→ **PROBLEM STATEMENT**: Upon reaching the line containing "Proof. unfold py_keys. trace. Qed.", output that line and all remaining lines exactly, through the end of the entries, and output nothing before it.

** Opening INFORMATION PROVIDED block **

(** PUT /api/leaves/:id/approve *)
Definition approveLeaveRoute (db : Db) (user : ReqUser) (lid : string)
    : Db * Response :=
  match findLeaveRequest db lid with
  | None => (db, message 404 "Leave request not found")
  | Some leaveRequest =>
      let failed := (db, serverError "Server error while approving leave request") in
      let owner := userOfFaculty db (LeaveRequest.facultyId leaveRequest) in
      match hodOutsideOf user owner with
      | None => failed
      | Some true =>
          (db, message 403
             "Access denied. You can only approve leave requests from your department")
      | Some false =>
          if negb (bool_decide (LeaveRequest.status leaveRequest = "pending"))
          then (db, message 400 "Only pending leave requests can be approved")
          else
            let approved :=
              LeaveRequest.mk (LeaveRequest.id leaveRequest)
                (LeaveRequest.facultyId leaveRequest) (LeaveRequest.startDate leaveRequest)
                (LeaveRequest.endDate leaveRequest) (LeaveRequest.reason leaveRequest)
                "approved" in
            (* Update substitution requests *)
            let substitutions :=
              (λ s, if bool_decide (Substitution.leaveRequestId s
                                    = Some (LeaveRequest.id leaveRequest))
                    then applyChanges (mkChanges None (Some "pending") None) s
                    else s) <$> tblSubstitutions db in
            match owner with
            | None => failed
            | Some _ =>
                (withSubstitutions
                   (withLeaveRequests db
                      ((λ l, if bool_decide (LeaveRequest.id l = LeaveRequest.id leaveRequest)
                             then approved else l) <$> tblLeaveRequests db))
                   substitutions,
                 mkRes 200 [("message", PText "Leave request approved successfully");
                            ("leaveRequest", PLeaveRequest approved)])
            end
      end
  end.

(** ** Scenario data *)

Module Scenario.
Definition admin := mkReqUser "UA" "A" "admin" "CS".
Definition userF := mkReqUser "UF" "F" "faculty" "CS".
Definition userG := mkReqUser "UG" "G" "faculty" "CS".
Definition userH := mkReqUser "UH" "H" "faculty" "CS".

Definition users : list User.t :=
  [User.mk "UF" "F" "f@college.example" "faculty" "CS" true;
   User.mk "UG" "G" "g@college.example" "faculty" "CS" true;
   User.mk "UH" "H" "h@college.example" "faculty" "CS" true].
(** * mesh_functions: a shallow embedding of the mesh-graph core

    The development follows [src/mesh_functions.py].  The networkx graph is a
    pair of insertion-ordered dictionaries (nodes with their attributes, and
    the adjacency), Python dictionaries are association lists that keep the
    insertion order and hold every key once, Python sets are [gset Z], and
    exceptions are the [Raise] case of a result type.  The functions that
    mutate one of their arguments ([expand_nodes], [add_map_to_surface],
    [smooth_graph]) run over an explicit store of list and graph objects. *)

From Stdlib Require Import ZArith QArith List Lia Ascii.
From stdpp Require Import base option list gmap sorting strings.

Local Open Scope Z_scope.

(** ** Scalar values

    A map value is a float; [NaN] is the missing value.  The real values are
    rationals: rounding is not modelled, the order and the behaviour of the
    comparisons on NaN are. *)

Inductive val : Type :=
| Real (q : Q)
| NaN.

Definition isnan (v : val) : bool :=
  match v with NaN => true | Real _ => false end.

(** [a < b] on floats: false as soon as one side is NaN. *)
Definition val_lt (a b : val) : bool :=
  match a, b with
  | Real x, Real y => negb (Qle_bool y x)
  | _, _ => false
  end.

(** [a > b] is [b < a]. *)
Definition val_gt (a b : val) : bool := val_lt b a.

(** ** Exceptions *)

Inductive exn : Type :=
| KeyError
| NameError
| ValueError
| IndexError
| TypeError.

Inductive res (A : Type) : Type :=
| Ok (a : A)
| Raise (e : exn).
Arguments Ok {A} a.
Arguments Raise {A} e.

#[global] Instance res_ret : MRet res := fun A a => Ok a.
#[global] Instance res_bind : MBind res := fun A B f m =>
  match m with
  | Ok a => f a
  | Raise e => Raise e
  end.

Definition is_ok {A} (r : res A) : Prop := exists a, r = Ok a.

(** ** Dictionaries

    A Python [dict] keeps its keys in insertion order; assigning to a key that
    is already there replaces the value and leaves the key where it is. *)

Definition dict (V : Type) : Type := list (Z * V).

Fixpoint dict_get {V} (d : dict V) (k : Z) : option V :=
  match d with
  | [] => None
  | (k', v) :: d' => if Z.eqb k k' then Some v else dict_get d' k
  end.

Fixpoint dict_set {V} (d : dict V) (k : Z) (v : V) : dict V :=
  match d with
  | [] => [(k, v)]
  | (k', v') :: d' =>
      if Z.eqb k k' then (k', v) :: d' else (k', v') :: dict_set d' k v
  end.

Definition dict_keys {V} (d : dict V) : list Z := map fst d.
Definition dict_values {V} (d : dict V) : list V := map snd d.
(** Truthiness of a string: [!!s] is [s !== ""]. *)
Definition str_truthy (s : string) : bool :=
  match s with EmptyString => false | _ => true end.

(** [s.includes(search)]: [search] occurs in [s] at some position. *)
Fixpoint includes (s search : string) : bool :=
  String.prefix search s ||
  match s with
  | EmptyString => false
  | String _ s' => includes s' search
  end.

(* ------------------------------------------------------------------ *)
(** ** Data model ([match.types]) *)

Inductive match_state := Played | Upcoming | Postponed | Canceled.

(** [interface Match]; optional properties are [option]. *)
Record Match := mkMatch {
  homeTeam : string;
  awayTeam : string;
  homeScore : option Z;
  awayScore : option Z;
  date : string;
  time : option string;
  state : option match_state;
  link : option string
}.

(* ------------------------------------------------------------------ *)
(** ** validators.ts *)

(** [validateMatch]: [!!(homeTeam && awayTeam && date && typeof homeTeam
    === "string" && typeof awayTeam === "string" && homeTeam.trim().length
    > 0 && awayTeam.trim().length > 0)].  The two [typeof] tests hold for
    every value of the declared type [string]. *)
Definition validateMatch (m : Match) : bool :=
  str_truthy (homeTeam m) && str_truthy (awayTeam m) && str_truthy (date m)
  && true && true
  && (0 <? Z.of_nat (String.length (trim (homeTeam m))))
  && (0 <? Z.of_nat (String.length (trim (awayTeam m)))).
(** Without all three of refresh token, client id and client secret,
    [refresh_access_token] gives up at once. *)
Lemma refresh_access_token_missing_fields (env : environment) (s : state) :
  py_all [refresh_token (self s); client_id (self s); client_secret (self s)] = false ->
  refresh_access_token env s = (Return false, s).
Proof.
  intros H. unfold refresh_access_token, bind, get_self, ret.
  rewrite H. reflexivity.
Qed.

(** When the token is due for refresh, [ensure_valid_token] reads the clock
    and hands over to [refresh_access_token]. *)
Lemma ensure_valid_token_due (env : environment) (s : state) (e : Z) :
  truthy (access_token (self s)) = true ->
  token_expiry (self s) = VInt e -> e <> 0 ->
  clock env (ticks s) > e - 300 ->
  ensure_valid_token env s = refresh_access_token env (ticked s).
Proof.
  intros Ha He Hz Hnow. unfold ensure_valid_token, bind, get_self, time_time.
  rewrite Ha, He. simpl.
  destruct (e =? 0) eqn:E0; [apply Z.eqb_eq in E0; contradiction |].
  simpl. fold (ticked s).
  destruct (clock env (ticks s) >? e - 300) eqn:G; [reflexivity |].
  rewrite Z.gtb_ltb in G. apply Z.ltb_ge in G. lia.
Qed.

(** Before the margin of five minutes, the token is used as it is. *)
Lemma ensure_valid_token_fresh (env : environment) (s : state) (e : Z) :
  truthy (access_token (self s)) = true ->
  token_expiry (self s) = VInt e -> e <> 0 ->
  clock env (ticks s) <= e - 300 ->
  ensure_valid_token env s = (Return true, ticked s).
Proof.
  intros Ha He Hz Hnow. unfold ensure_valid_token, bind, get_self, time_time.
  rewrite Ha, He. simpl.
  destruct (e =? 0) eqn:E0; [apply Z.eqb_eq in E0; contradiction |].
  simpl. fold (ticked s).
  destruct (clock env (ticks s) >? e - 300) eqn:G; [| reflexivity].
  rewrite Z.gtb_ltb in G. apply Z.ltb_lt in G. lia.
Qed.

(** C1, as the code has it.  An access token that is due for refresh while
    one of refresh token, client id and client secret is missing:
    [ensure_valid_token] returns [False], sends nothing and leaves the
    credential and the disk as they were; [get_auth_headers] drops that
    result and still attaches the token it holds. *)
Theorem ensure_valid_token_cannot_refresh (env : environment) (s : state) (e : Z) :
  truthy (access_token (self s)) = true ->
  token_expiry (self s) = VInt e -> e <> 0 ->
  clock env (ticks s) > e - 300 ->
  py_all [refresh_token (self s); client_id (self s); client_secret (self s)] = false ->
  ensure_valid_token env s = (Return false, ticked s)
  /\ sent (ticked s) = sent s
  /\ self (ticked s) = self s
  /\ get_auth_headers env s
     = (Return [("Authorization", "Bearer " ++ py_str (access_token (self s)))], ticked s).
Proof.
  intros Ha He Hz Hnow Hall.
  assert (E : ensure_valid_token env s = (Return false, ticked s)).
  { rewrite (ensure_valid_token_due env s e Ha He Hz Hnow).
    apply refresh_access_token_missing_fields. exact Hall. }
  repeat split; try exact E.
  unfold get_auth_headers, bind. rewrite E. unfold get_self. simpl.
  rewrite Ha. reflexivity.
Qed.

Lemma ensure_valid_token_cannot_refresh_witness :
  ensure_valid_token (Sample.world 2000 (Sample.answer 200 []) None)
    (Sample.start (Sample.credential "tok" "" (VInt 1000)) Sample.tmp_only)
  = (Return false,
     ticked (Sample.start (Sample.credential "tok" "" (VInt 1000)) Sample.tmp_only)).
Proof.
  apply (ensure_valid_token_cannot_refresh
           (Sample.world 2000 (Sample.answer 200 []) None)
           (Sample.start (Sample.credential "tok" "" (VInt 1000)) Sample.tmp_only)
           1000); try reflexivity.
  discriminate.
Defined.

(** C1, as the specification words it, fails: with the token "tok", expiry
    1000, the clock at 2000 and no refresh token, [ensure_valid_token] does
    not return [True]. *)
Lemma ensure_valid_token_stale_returns_false :
  let env := Sample.world 2000 (Sample.answer 200 []) None in
  let s := Sample.start (Sample.credential "tok" "" (VInt 1000)) Sample.tmp_only in
  truthy (access_token (self s)) = true
  /\ token_expiry (self s) = VInt 1000
  /\ clock env (ticks s) > 1000 - 300
  /\ truthy (refresh_token (self s)) = false
  /\ fst (ensure_valid_token env s) = Return false
  /\ fst (ensure_valid_token env s) <> Return true.
Proof.
  cbv zeta. repeat split; try reflexivity. discriminate.
Qed.

(** *** Refresh *)

Lemma raise_for_status_cases (env : environment) (url : string) (resp : response)
      (s : state) :
  (400 <= status_code resp < 600 /\ exists e, raise_for_status url resp s = (Raise e, s))
  \/ (~ 400 <= status_code resp < 600 /\ raise_for_status url resp s = (Return tt, s)).
Proof.
  unfold raise_for_status.
  destruct (400 <=? status_code resp) eqn:A; destruct (status_code resp <? 500) eqn:B;
    destruct (500 <=? status_code resp) eqn:C; destruct (status_code resp <? 600) eqn:D;
    simpl;
    try apply Z.leb_le in A; try apply Z.leb_gt in A;
    try apply Z.ltb_lt in B; try apply Z.ltb_ge in B;
    try apply Z.leb_le in C; try apply Z.leb_gt in C;
    try apply Z.ltb_lt in D; try apply Z.ltb_ge in D;
    try (left; split; [lia | eexists; reflexivity]);
    try (right; split; [lia | reflexivity]).
Qed.

(** C2, as the code has it.  When refresh cannot start (a refresh field is
    missing) or the exchange fails before the body is taken apart (the request
    raises, status 4xx or 5xx, a body that is no JSON object),
    [refresh_access_token] returns [False]; the five fields and the disk are
    as before, and the only trace is the request itself. *)
Theorem refresh_failure_leaves_credential (env : environment) (s : state) :
  py_all [refresh_token (self s); client_id (self s); client_secret (self s)] = false
  \/ exchange_fails env s ->
  exists s', refresh_access_token env s = (Return false, s')
             /\ self s' = self s
             /\ disk s' = disk s
             /\ (s' = s \/ s' = requested (refresh_request (self s)) s).
Proof.
  intros [Hmiss | Hfail].
  - exists s. rewrite (refresh_access_token_missing_fields env s Hmiss). auto.
  - destruct (py_all [refresh_token (self s); client_id (self s); client_secret (self s)])
      eqn:Hall.
    2:{ exists s. rewrite (refresh_access_token_missing_fields env s Hall). auto. }
    exists (requested (refresh_request (self s)) s).
    split; [| repeat split; auto].
    unfold refresh_access_token, bind, get_self. rewrite Hall. simpl.
    unfold try_except, send.
    destruct Hfail as [msg Hn | resp Hn Hst | resp msg Hn Hj | resp v Hn Hj Hv];
      rewrite Hn; fold (requested (refresh_request (self s)) s).
    + reflexivity.
    + destruct (raise_for_status_cases env oauth_url resp
                  (requested (refresh_request (self s)) s)) as [[_ [e He]] | [Hno _]].
      * rewrite He. reflexivity.
      * contradiction.
    + destruct (raise_for_status_cases env oauth_url resp
                  (requested (refresh_request (self s)) s)) as [[_ [e He]] | [_ He]];
        rewrite He; [reflexivity |].
      unfold response_json. rewrite Hj. reflexivity.
    + destruct (raise_for_status_cases env oauth_url resp
                  (requested (refresh_request (self s)) s)) as [[_ [e He]] | [_ He]];
        rewrite He; [reflexivity |].
      unfold response_json. rewrite Hj.
      destruct v; try reflexivity.
      exfalso. apply (Hv d). reflexivity.
Qed.

Lemma refresh_failure_leaves_credential_witness :
  exists s',
    refresh_access_token (Sample.world 2000 (Sample.answer 503 []) None)
      (Sample.start (Sample.credential "tok" "r" (VInt 1000)) Sample.tmp_only)
    = (Return false, s')
    /\ self s' = Sample.credential "tok" "r" (VInt 1000)
    /\ disk s' = Sample.tmp_only
    /\ (s' = Sample.start (Sample.credential "tok" "r" (VInt 1000)) Sample.tmp_only
        \/ s' = requested (refresh_request (Sample.credential "tok" "r" (VInt 1000)))
                  (Sample.start (Sample.credential "tok" "r" (VInt 1000)) Sample.tmp_only)).
Proof.
  apply (refresh_failure_leaves_credential
           (Sample.world 2000 (Sample.answer 503 []) None)
           (Sample.start (Sample.credential "tok" "r" (VInt 1000)) Sample.tmp_only)).
  right. eapply fails_status; [reflexivity |]. simpl. lia.
Defined.

(** C2, as the specification words it, fails on bodies that are JSON objects
    but incomplete or ill-typed.  The body [{}] (no access token) is taken
    for a success: [True] is returned and the access token is now [None].
    A body whose [expires_in] is a string makes refresh return [False] after
    the access token has been overwritten. *)
Lemma refresh_incomplete_body_changes_credential :
  let s := Sample.start (Sample.credential "tok" "r" (VInt 1000)) Sample.tmp_only in
  let empty_object := Sample.world 2000 (Sample.answer 200 (Sample.bytes "{}")) None in
  let bad_ttl := Sample.world 2000 (Sample.answer 200 (Sample.bytes "ttl")) None in
  access_token (self s) = VStr "tok"
  /\ fst (refresh_access_token empty_object s) = Return true
  /\ access_token (self (snd (refresh_access_token empty_object s))) = VNone
  /\ token_expiry (self (snd (refresh_access_token empty_object s))) = VInt 2594000
  /\ fst (refresh_access_token bad_ttl s) = Return false
  /\ access_token (self (snd (refresh_access_token bad_ttl s))) = VStr "new".
Proof.
  cbv zeta. repeat split; vm_compute; reflexivity.
Qed.

(** *** The requests a computation sends *)

Lemma sends_nothing {A} (P : request -> Prop) (c : M A) :
  (forall s, sent (snd (c s)) = sent s) -> sends_only P c.
Proof.
  intros H s. exists []. rewrite app_nil_r. auto.
Qed.

Lemma sends_only_ret {A} (P : request -> Prop) (a : A) : sends_only P (ret a).
Proof. apply sends_nothing. reflexivity. Qed.

Lemma sends_only_raise {A} (P : request -> Prop) (e : exn) : sends_only P (@raise A e).
Proof. apply sends_nothing. reflexivity. Qed.

Lemma sends_only_bind {A B} (P : request -> Prop) (c : M A) (k : A -> M B) :
  sends_only P c -> (forall a, sends_only P (k a)) -> sends_only P (bind c k).
Proof.
  intros Hc Hk s. unfold bind.
  destruct (Hc s) as [l [El Fl]]. destruct (c s) as [[a | e] s1]; simpl in *.
  - destruct (Hk a s1) as [l' [El' Fl']]. exists (l ++ l')%list.
    rewrite El', El, app_assoc. split; [reflexivity | apply Forall_app; auto].
  - exists l. auto.
Qed.

Lemma sends_only_try {A} (P : request -> Prop) (c : M A) (h : exn -> M A) :
  sends_only P c -> (forall e, sends_only P (h e)) -> sends_only P (try_except c h).
Proof.
  intros Hc Hh s. unfold try_except.
  destruct (Hc s) as [l [El Fl]]. destruct (c s) as [[a | e] s1]; simpl in *.
  - exists l. auto.
  - destruct (Hh e s1) as [l' [El' Fl']]. exists (l ++ l')%list.
    rewrite El', El, app_assoc. split; [reflexivity | apply Forall_app; auto].
Qed.

Lemma sends_only_send (env : environment) (P : request -> Prop) (r : request) :
  P r -> sends_only P (send env r).
Proof.
  intros HP s. exists [r]. unfold send.
  destruct (network env (sent s) r); simpl; auto.
Qed.

Create HintDb trace.
#[local] Hint Resolve sends_only_ret sends_only_raise sends_only_send : trace.

Ltac quiet := apply sends_nothing; intros; reflexivity.

Ltac trace_step :=
  match goal with
  | |- sends_only _ (bind _ _) => apply sends_only_bind; [| intros]
  | |- sends_only _ (try_except _ _) => apply sends_only_try; [| intros]
  | |- sends_only _ (if ?b then _ else _) => destruct b
  | |- sends_only _ (match ?x with _ => _ end) => destruct x
  | |- sends_only _ _ => solve [eauto with trace]
  end.

Ltac trace := repeat trace_step.

Section Traces.

Variable env : environment.
Variable P : request -> Prop.

Lemma sends_only_py_get v k d : sends_only P (py_get v k d).
Proof. unfold py_get. trace. Qed.

Lemma sends_only_py_getitem v k : sends_only P (py_getitem v k).
Proof. unfold py_getitem. trace. Qed.

Lemma sends_only_py_getitem0 v : sends_only P (py_getitem0 v).
Proof. unfold py_getitem0. trace. Qed.

Lemma sends_only_py_contains v k : sends_only P (py_contains v k).
Proof. unfold py_contains. trace. Qed.

Lemma sends_only_py_iter v : sends_only P (py_iter v).
Proof. unfold py_iter. trace. Qed.

Lemma sends_only_py_items v : sends_only P (py_items v).
Proof. unfold py_items. trace. Qed.

Lemma sends_only_py_keys v : sends_only P (py_keys v).
Proof. unfold py_keys. trace. Qed.

Lemma sends_only_py_min_24 v : sends_only P (py_min_24 v).
Proof. unfold py_min_24. trace. Qed.

Lemma sends_only_raise_for_status url resp : sends_only P (raise_for_status url resp).
Proof. unfold raise_for_status. trace. Qed.

Lemma sends_only_response_json resp : sends_only P (response_json env resp).
Proof. unfold response_json. trace. Qed.

Lemma sends_only_time_time : sends_only P (time_time env).
Proof. quiet. Qed.

Lemma sends_only_get_self : sends_only P get_self.
Proof. quiet. Qed.

Lemma sends_only_get_disk : sends_only P get_disk.
Proof. quiet. Qed.

Lemma sends_only_set_access_token v : sends_only P (set_access_token v).
Proof. quiet. Qed.

Lemma sends_only_set_refresh_token v : sends_only P (set_refresh_token v).
Proof. quiet. Qed.

Lemma sends_only_set_token_expiry v : sends_only P (set_token_expiry v).
Proof. quiet. Qed.

Lemma sends_only_makedirs name : sends_only P (makedirs name).
Proof.
  apply sends_nothing. intros s. unfold makedirs.
  destruct (name =? "")%string; [reflexivity |].
  destruct (find _ _); reflexivity.
Qed.

Lemma sends_only_open_w path : sends_only P (open_w path).
Proof.
  apply sends_nothing. intros s. unfold open_w.
  repeat match goal with |- context [if ?b then _ else _] => destruct b end; reflexivity.
Qed.

Lemma sends_only_write_all path data : sends_only P (write_all env path data).
Proof.
  apply sends_nothing. intros s. unfold write_all.
  destruct (write_fault env path data); reflexivity.
Qed.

** Closing INFORMATION PROVIDED block **

→ **RESPONSE AREA**:
Proof. unfold py_keys. trace. Qed.

Lemma sends_only_py_min_24 v : sends_only P (py_min_24 v).
Proof. unfold py_min_24. trace. Qed.

Lemma sends_only_raise_for_status url resp : sends_only P (raise_for_status url resp).
Proof. unfold raise_for_status. trace. Qed.

Lemma sends_only_response_json resp : sends_only P (response_json env resp).
Proof. unfold response_json. trace. Qed.

Lemma sends_only_time_time : sends_only P (time_time env).
Proof. quiet. Qed.

Lemma sends_only_get_self : sends_only P get_self.
Proof. quiet. Qed.

Lemma sends_only_get_disk : sends_only P get_disk.
Proof. quiet. Qed.

Lemma sends_only_set_access_token v : sends_only P (set_access_token v).
Proof. quiet. Qed.

Lemma sends_only_set_refresh_token v : sends_only P (set_refresh_token v).
Proof. quiet. Qed.

Lemma sends_only_set_token_expiry v : sends_only P (set_token_expiry v).
Proof. quiet. Qed.

Lemma sends_only_makedirs name : sends_only P (makedirs name).
Proof.
  apply sends_nothing. intros s. unfold makedirs.
  destruct (name =? "")%string; [reflexivity |].
  destruct (find _ _); reflexivity.
Qed.

Lemma sends_only_open_w path : sends_only P (open_w path).
Proof.
  apply sends_nothing. intros s. unfold open_w.
  repeat match goal with |- context [if ?b then _ else _] => destruct b end; reflexivity.
Qed.

Lemma sends_only_write_all path data : sends_only P (write_all env path data).
Proof.
  apply sends_nothing. intros s. unfold write_all.
  destruct (write_fault env path data); reflexivity.
Qed.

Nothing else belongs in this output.